### EXERCISE
The response must contain every line below in which "induction" appears.

### SUPPLIED RECORDS
──────────
Lemma validate_dag_accepts ir order :
  validate_dag ir = Ok order -> dag_ok ir /\ dag_order (ir_nodes ir) order.
Proof.
  unfold validate_dag. case_bool_decide as Hv; cbn [negb]; [|done].
  destruct (bool_decide (ir_nodes ir = []) || _) eqn:Hc; [done|].
  apply orb_false_iff in Hc as [Hne%bool_decide_eq_false Hmax%Z.ltb_ge].
  destruct (negb (is_symbol (ir_root ir)) || _) eqn:Hd; [done|].
  apply orb_false_iff in Hd as [Hsym%negb_false_iff Hparams].
  pose proof (proj1 (declarations_ok _) Hparams) as Hdecl.
  intros (ids & Hids & H)%bind_Ok. apply bind_Ok in H as (root & Hroot%ok_or_Ok & H).
  apply bind_Ok in H as ([ind out] & Hedges & H).
  destruct (dag_ids_Ok 0 [] (ir_nodes ir) ids (SSorted_nil _) Hids) as (Hnodes & Hnd & _).
  destruct (ids_facts ir ids ind out Hids Hedges) as (_ & _ & Hpos & Hin).
  destruct (dag_rest_Ok ir ids root ind out Hids Hroot Hedges order H) as (Hused & Hrank & Ho).
  split; [|done]. split; try done.
  - split; [|done]. destruct (ir_nodes ir) as [|n l]; [done|]. rewrite zlen_cons.
    pose proof (zlen_nonneg l). lia.
  - rewrite Hpos in Hroot. destruct (node_pos_Some _ _ _ Hroot) as (n & Hn & <-).
    apply list_elem_of_fmap_2. by eapply list_elem_of_lookup_2.
Qed.

Lemma validate_dag_total ir : dag_ok ir -> exists order, validate_dag ir = Ok order.
Proof.
  intros D. unfold validate_dag. rewrite (bool_decide_eq_true_2 _ (do_version _ D)). cbn [negb].
  assert (bool_decide (ir_nodes ir = []) || (MAX_NODES <? zlen (ir_nodes ir))%Z = false) as ->.
  { pose proof (do_count _ D) as Hc. apply orb_false_iff. split; [|apply Z.ltb_ge; lia].
    apply bool_decide_eq_false. intros E. rewrite E in Hc. unfold zlen in Hc. cbn in Hc. lia. }
  rewrite (do_root_symbol _ D). cbn [negb orb].
  rewrite (proj2 (declarations_ok _) (do_params _ D)).
  destruct (dag_ids_total 0 [] (ir_nodes ir) (do_distinct _ D) (do_nodes _ D)) as [ids Hids]; [done|].
  destruct (dag_ids_Ok 0 [] (ir_nodes ir) ids (SSorted_nil _) Hids) as (_ & _ & _ & _ & Hg).
  assert (forall a, a ∈ qn_id <$> ir_nodes ir -> is_Some (bt_get cmp_str a ids)) as Hget.
  { intros a Ha. rewrite Hg. destruct (node_pos (ir_nodes ir) a) eqn:E; [by eexists|].
    by apply node_pos_None in E. }
  rewrite Hids. cbn [mbind result_bind]. destruct (Hget _ (do_root _ D)) as [root Hroot].
  rewrite Hroot. cbn [ok_or mbind result_bind].
  destruct (dag_edges_total ids 0 (ir_nodes ir) (replicate (length (ir_nodes ir)) 0)
    (replicate (length (ir_nodes ir)) [])) as [[ind out] Hedges].
  { intros n i Hn Hi. by apply Hget, (do_inputs _ D n). }
  rewrite Hedges. cbn [mbind result_bind]. destruct (do_depth _ D) as (rank & Hr & Hmax).
  apply (dag_rest_total ir ids root ind out Hids Hroot Hedges rank (do_used _ D) Hr Hmax).
Qed.

(** The order depends on the operators only, not on how they are listed. *)
Lemma inputs_of_perm nodes nodes' a : NoDup (qn_id <$> nodes) -> nodes ≡ₚ nodes' ->
  inputs_of nodes a = inputs_of nodes' a.
Proof.
  intros Hnd Hp. assert (NoDup (qn_id <$> nodes')) as Hnd' by by rewrite <- Hp.
  destruct (decide (a ∈ qn_id <$> nodes)) as [(n & -> & Hn)%list_elem_of_fmap|Hn].
  - rewrite !inputs_of_elem; [done..|by rewrite <- Hp|done|done].
  - assert (forall l, a ∉ qn_id <$> l -> inputs_of l a = []) as Hnil.
    { intros l Hl. unfold inputs_of. destruct (List.find _ l) as [m|] eqn:E; [|done].
      apply List.find_some in E as [Hm E%bool_decide_eq_true]. destruct Hl. rewrite <- E.
      by apply list_elem_of_fmap_2, list_elem_of_In. }
    rewrite !Hnil; [done|by rewrite <- Hp|done].
Qed.
Lemma dag_order_names nodes nodes' o o' : NoDup (qn_id <$> nodes) -> nodes ≡ₚ nodes' ->
  dag_order nodes o -> dag_order nodes' o' -> name_at nodes <$> o = name_at nodes' <$> o'.
Proof.
  intros Hnd Hp [_ Ht Hl] [_ Ht' Hl'].
  apply (least_first_unique (qn_id <$> nodes) (qn_id <$> nodes') (inputs_of nodes));
    try done; [by rewrite Hp| |].
  - split; [apply Ht'|]. intros l a r E b. rewrite (inputs_of_perm nodes nodes') by done.
    by apply (proj2 Ht' l a r E).
  - intros l a r E b Hb Hbl Hbi. apply (Hl' l a r E b Hb Hbl).
    intros i Hi. apply Hbi. by rewrite (inputs_of_perm nodes nodes').
Qed.
(** The operators in order. *)
Definition nodes_at (nodes : list QueryNodeV2) (order : list nat) : list QueryNodeV2 :=
  omap (fun i => nodes !! i) order.

Lemma nodes_at_names nodes order : (forall i, i ∈ order -> i < length nodes) ->
  qn_id <$> nodes_at nodes order = name_at nodes <$> order.
Proof.
  intros Hb. unfold nodes_at. induction order as [|i order IH]; [done|].
  destruct (lookup_lt_is_Some_2 nodes i (Hb i ltac:(left))) as [n Hn].
  cbn [omap list_omap]. rewrite Hn, !fmap_cons. unfold name_at at 1. rewrite Hn. f_equal.
  apply IH. intros j Hj. apply Hb. by right.
Qed.
Lemma nodes_at_elem nodes order n : n ∈ nodes_at nodes order -> n ∈ nodes.
Proof. intros (i & _ & Hi)%list_elem_of_omap. by eapply list_elem_of_lookup_2. Qed.
Lemma fmap_inj_on {A B} (f : A -> B) (l k : list A) :
  (forall a b, a ∈ l -> b ∈ k -> f a = f b -> a = b) -> f <$> l = f <$> k -> l = k.
Proof.
  revert k; induction l as [|a l IH]; intros [|b k] Hf E; try done.
  rewrite !fmap_cons in E. injection E as Ea E. f_equal.
  - apply Hf; [left|left|done].
  - apply IH; [|done]. intros x y Hx Hy. apply Hf; by right.
Qed.
Lemma dag_order_nodes nodes nodes' o o' : NoDup (qn_id <$> nodes) -> nodes ≡ₚ nodes' ->
  dag_order nodes o -> dag_order nodes' o' -> nodes_at nodes o = nodes_at nodes' o'.
Proof.
  intros Hnd Hp D D'. apply (fmap_inj_on qn_id).
  - intros a b Ha%nodes_at_elem Hb%nodes_at_elem E. rewrite <- Hp in Hb.
    apply list_elem_of_lookup_1 in Ha as [i Hi], Hb as [j Hj].
    assert (i = j) as ->; [|congruence].
    apply (NoDup_lookup (qn_id <$> nodes) i j (qn_id a)); [done| |]; rewrite list_lookup_fmap.
    + by rewrite Hi.
    + by rewrite Hj, E.
  - rewrite !nodes_at_names; [by apply dag_order_names|apply D'|apply D].
Qed.
Lemma dag_order_unique nodes o o' : NoDup (qn_id <$> nodes) ->
  dag_order nodes o -> dag_order nodes o' -> o = o'.
Proof.
  intros Hnd D D'. apply (fmap_inj_on (name_at nodes)).
  - intros i j Hi Hj E. apply D in Hi. apply D' in Hj.
    apply lookup_lt_is_Some_2 in Hi as [n Hn], Hj as [m Hm].
    unfold name_at in E. rewrite Hn, Hm in E.
    apply (NoDup_lookup (qn_id <$> nodes) i j (qn_id n)); [done| |]; rewrite list_lookup_fmap.
    + by rewrite Hn.
    + by rewrite Hm, E.
  - by apply dag_order_names.
Qed.

(** What the validation of the operator graph decides, and the order it gives. *)
Lemma validate_dag_iff ir order :
  validate_dag ir = Ok order <-> dag_ok ir /\ dag_order (ir_nodes ir) order.
Proof.
  split; [apply validate_dag_accepts|]. intros [D O].
  destruct (validate_dag_total ir D) as [order' E]. rewrite E. f_equal.
  destruct (validate_dag_accepts ir order' E) as [_ O'].
  apply (dag_order_unique (ir_nodes ir)); [apply D|done..].
Qed.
──────────
### EXPECTED OUTPUT
  intros Hb. unfold nodes_at. induction order as [|i order IH]; [done|].
  revert k; induction l as [|a l IH]; intros [|b k] Hf E; try done.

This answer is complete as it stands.